* WHAT IS NEEDED: Nothing is needed except the lines below that run from the one with "let c := [BlockLog.mk_block" through the one with "cbv zeta. destruct", repeated exactly.

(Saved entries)
Lemma replay_books {accounts : Node} (c : list MicroLog.block) d :
  Forall (fun b => block_ranged (BlockLog.eosioBlock b)) c -> MicroLog.replay_chain c = Ok d -> books d.
Proof.
  intros Hr E. refine (foldM_inv books _ _ _ _ _ books_empty E). intros s b s' Hb B E'.
  rewrite Forall_forall in Hr. by eapply filter_block_books; [apply (Hr b)| |].
Qed.

(** C5: the invariants the source states for the history node's money hold
    after any replay of amounts in the range of assets: in every currency the
    balances of all accounts, the token contract's among them, add up to zero; the recorded movements of
    any set of accounts add up to what they hold, also after accounts were
    renamed; and the records come in twins that swap the two accounts and
    negate the amount. *)
Theorem balances_match_history {accounts : Node} (c : list MicroLog.block) d :
  Forall (fun b => block_ranged (BlockLog.eosioBlock b)) c -> MicroLog.replay_chain c = Ok d ->
  (forall sym, held everyone sym d = 0) /\
  (forall p sym, held p sym d = moved p sym d) /\
  twins (rows (balance_history d)).
Proof.
  intros Hr E. by destruct (replay_books c d Hr E) as [_ _ _ H1 H2 _ H3].
Qed.

Lemma balances_match_history_witness :
  let accounts := MicroLog.demo_accounts in
  let c := [BlockLog.mk_block 1 0 (BlockLog.mk_eosio 10 100 99 0 (MicroLog.demo_deposit 1 5)) 7] in
  match MicroLog.replay_chain c with
  | Ok d =>
      held (fun a => a =? Name.Name.n "alice") 1162826500 d = 5 /\
      (forall sym, held everyone sym d = 0) /\
      (forall p sym, held p sym d = moved p sym d) /\
      twins (rows (balance_history d))
  | Err _ => False
  end.
Proof.
  cbv zeta. destruct (MicroLog.replay_chain _) as [d|e] eqn:E.
  - split; [vm_compute in E; injection E as <-; vm_compute; reflexivity|].
    refine (balances_match_history _ d _ E). repeat constructor; cbn; vm_compute; discriminate.
  - vm_compute in E. discriminate E.
Defined.

End MicroLedger.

* RESULT:
  let c := [BlockLog.mk_block 1 0 (BlockLog.mk_eosio 10 100 99 0 (MicroLog.demo_deposit 1 5)) 7] in
  match MicroLog.replay_chain c with
  | Ok d =>
      held (fun a => a =? Name.Name.n "alice") 1162826500 d = 5 /\
      (forall sym, held everyone sym d = 0) /\
      (forall p sym, held p sym d = moved p sym d) /\
      twins (rows (balance_history d))
  | Err _ => False
  end.
Proof.
  cbv zeta. destruct (MicroLog.replay_chain _) as [d|e] eqn:E.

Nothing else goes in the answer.